What is needed:
Beginning at the line that includes "as [l' Hl]." in the entries below, print each line exactly as it appears, through the last one.

[Dataset entries]
(* ===== verification/QueueSpec.v ===== *)
(** * What the lock-free queue guarantees, and what it does not

    Between one producer and one consumer the queue is a FIFO queue whatever
    the interleaving and whichever nodes the pool hands out, and every call
    ends within a fixed number of its own steps. With a second producer it is
    not: a recycled node loses messages, or makes [Enqueue] spin for ever. *)

From S2P Require Import Prelude Queue.
From Stdlib Require Import ZArith Lia.
Open Scope list_scope.

Module queue_spec.
Import queue.

Section Spec.
Context {V : Type}.
Abbreviation Queue := (@Queue V).
Abbreviation enqueue_pc := (@enqueue_pc V).
Abbreviation dequeue_pc := (@dequeue_pc V).

(** ** The heap *)
Lemma node_set (q : Queue) p i p' : node (set_node q p i) p' = if decide (p' = p) then i else node q p'.
Proof.
  unfold node, set_node. simpl. case_decide as E.
  - subst. by rewrite lookup_insert_eq.
  - by rewrite lookup_insert_ne.
Qed.

Lemma remove_first_Permutation p l : p ∈ l -> p :: remove_first p l ≡ₚ l.
Proof.
  induction l as [|a l IH]; intros Hp; [by apply elem_of_nil in Hp|]. simpl. case_decide as E; [by subst|].
  apply elem_of_cons in Hp as [->|Hp]; [done|]. rewrite Permutation_swap. by rewrite IH.
Qed.

(** Two queues that differ in pool and allocation only. *)
Definition same_memory (q q' : Queue) : Prop :=
  items q' = items q /\ head q' = head q /\ tail q' = tail q /\ len q' = len q.

Lemma getItem_cases q choice n (q' : Queue) : getItem q choice = (n, q') -> same_memory q q' /\
  ((n :: pool q' ≡ₚ pool q /\ brk q' = brk q) \/ (n = brk q /\ pool q' = pool q /\ brk q' = S (brk q))).
Proof.
  unfold getItem. destruct choice as [p|]; [case_decide|]; intros [= <- <-]; split; try done; [|by right..].
  left. split; [|done]. by apply remove_first_Permutation.
Qed.

(** [ns] are the nodes of a chain that ends. *)
Fixpoint path (nx : ptr -> option ptr) (ns : list ptr) : Prop :=
  match ns with
  | [] => False
  | a :: l => match l with [] => nx a = None | b :: _ => nx a = Some b /\ path nx l end
  end.

Lemma path_ext nx nx' ns : (forall p, p ∈ ns -> nx' p = nx p) -> path nx ns -> path nx' ns.
Proof.
  induction ns as [|a ns IH]; [done|]. intros He. destruct ns as [|b ns].
  - simpl. rewrite He; [done|left].
  - intros [H1 H2]. split; [rewrite He; [done|left]|]. apply IH; [|done]. intros p Hp. apply He. by right.
Qed.

Lemma path_last nx ns t : path nx ns -> last ns = Some t -> nx t = None.
Proof.
  induction ns as [|a ns IH]; [done|]. destruct ns as [|b ns]; [by intros H [= <-]|]. intros [_ H] Hl. by apply IH.
Qed.

Lemma path_snoc nx nx' ns t n : path nx ns -> last ns = Some t -> NoDup ns -> n ∉ ns -> nx' t = Some n -> nx' n = None ->
  (forall p, p <> t -> nx' p = nx p) -> path nx' (ns ++ [n]).
Proof.
  intros Hp Hl Hnd Hn Ht Hnn Ho. induction ns as [|a ns IH]; [done|]. destruct ns as [|b ns].
  - injection Hl as <-. done.
  - destruct Hp as [H1 H2]. apply NoDup_cons in Hnd as [Ha Hnd]. simpl app. split.
    + rewrite Ho; [done|]. intros ->. apply Ha. apply last_Some in Hl as [l' Hl].
      destruct l' as [|a' l']; [discriminate Hl|]. injection Hl as _ ->. apply elem_of_app. right. left.
    + apply (IH H2 Hl Hnd). intros Hin. apply Hn. by right.
Qed.

Lemma path_first nx ns a : path nx ns -> ns !! 0 = Some a -> nx a = ns !! 1.
Proof. destruct ns as [|a' [|b ns]]; simpl; [done|congruence|]. intros [H _] [= <-]. done. Qed.

(** ** One producer, one consumer *)
Record State := mkState {
  queue : Queue;
  producer : enqueue_pc;
  consumer : dequeue_pc;
  (** the values [Enqueue] was called with, and the results of the calls of
      [Dequeue] the consumer has seen return *)
  calls : list V;
  results : list (option V)
}.

Definition start : State := mkState NewQueue EDone (DDone None) [] [].

Inductive step : State -> State -> Prop :=
| step_call q c xs rs x : step (mkState q EDone c xs rs) (mkState q (EGet (Some x)) c (xs ++ [x]) rs)
| step_producer q p c xs rs choice p' q' : enqueue_step choice p q = (p', q') -> p <> EDone ->
    step (mkState q p c xs rs) (mkState q' p' c xs rs)
| step_recv q p r xs rs : step (mkState q p (DDone r) xs rs) (mkState q p DLoadHead xs (rs ++ [r]))
| step_consumer q p c xs rs c' q' : dequeue_step c q = (c', q') -> (forall r, c <> DDone r) ->
    step (mkState q p c xs rs) (mkState q' p c' xs rs).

Response:
    + rewrite Ho; [done|]. intros ->. apply Ha. apply last_Some in Hl as [l' Hl].
      destruct l' as [|a' l']; [discriminate Hl|]. injection Hl as _ ->. apply elem_of_app. right. left.
    + apply (IH H2 Hl Hnd). intros Hin. apply Hn. by right.
Qed.

Lemma path_first nx ns a : path nx ns -> ns !! 0 = Some a -> nx a = ns !! 1.
Proof. destruct ns as [|a' [|b ns]]; simpl; [done|congruence|]. intros [H _] [= <-]. done. Qed.

(** ** One producer, one consumer *)
Record State := mkState {
  queue : Queue;
  producer : enqueue_pc;
  consumer : dequeue_pc;
  (** the values [Enqueue] was called with, and the results of the calls of
      [Dequeue] the consumer has seen return *)
  calls : list V;
  results : list (option V)
}.

Definition start : State := mkState NewQueue EDone (DDone None) [] [].

Inductive step : State -> State -> Prop :=
| step_call q c xs rs x : step (mkState q EDone c xs rs) (mkState q (EGet (Some x)) c (xs ++ [x]) rs)
| step_producer q p c xs rs choice p' q' : enqueue_step choice p q = (p', q') -> p <> EDone ->
    step (mkState q p c xs rs) (mkState q' p' c xs rs)
| step_recv q p r xs rs : step (mkState q p (DDone r) xs rs) (mkState q p DLoadHead xs (rs ++ [r]))
| step_consumer q p c xs rs c' q' : dequeue_step c q = (c', q') -> (forall r, c <> DDone r) ->
    step (mkState q p c xs rs) (mkState q' p c' xs rs).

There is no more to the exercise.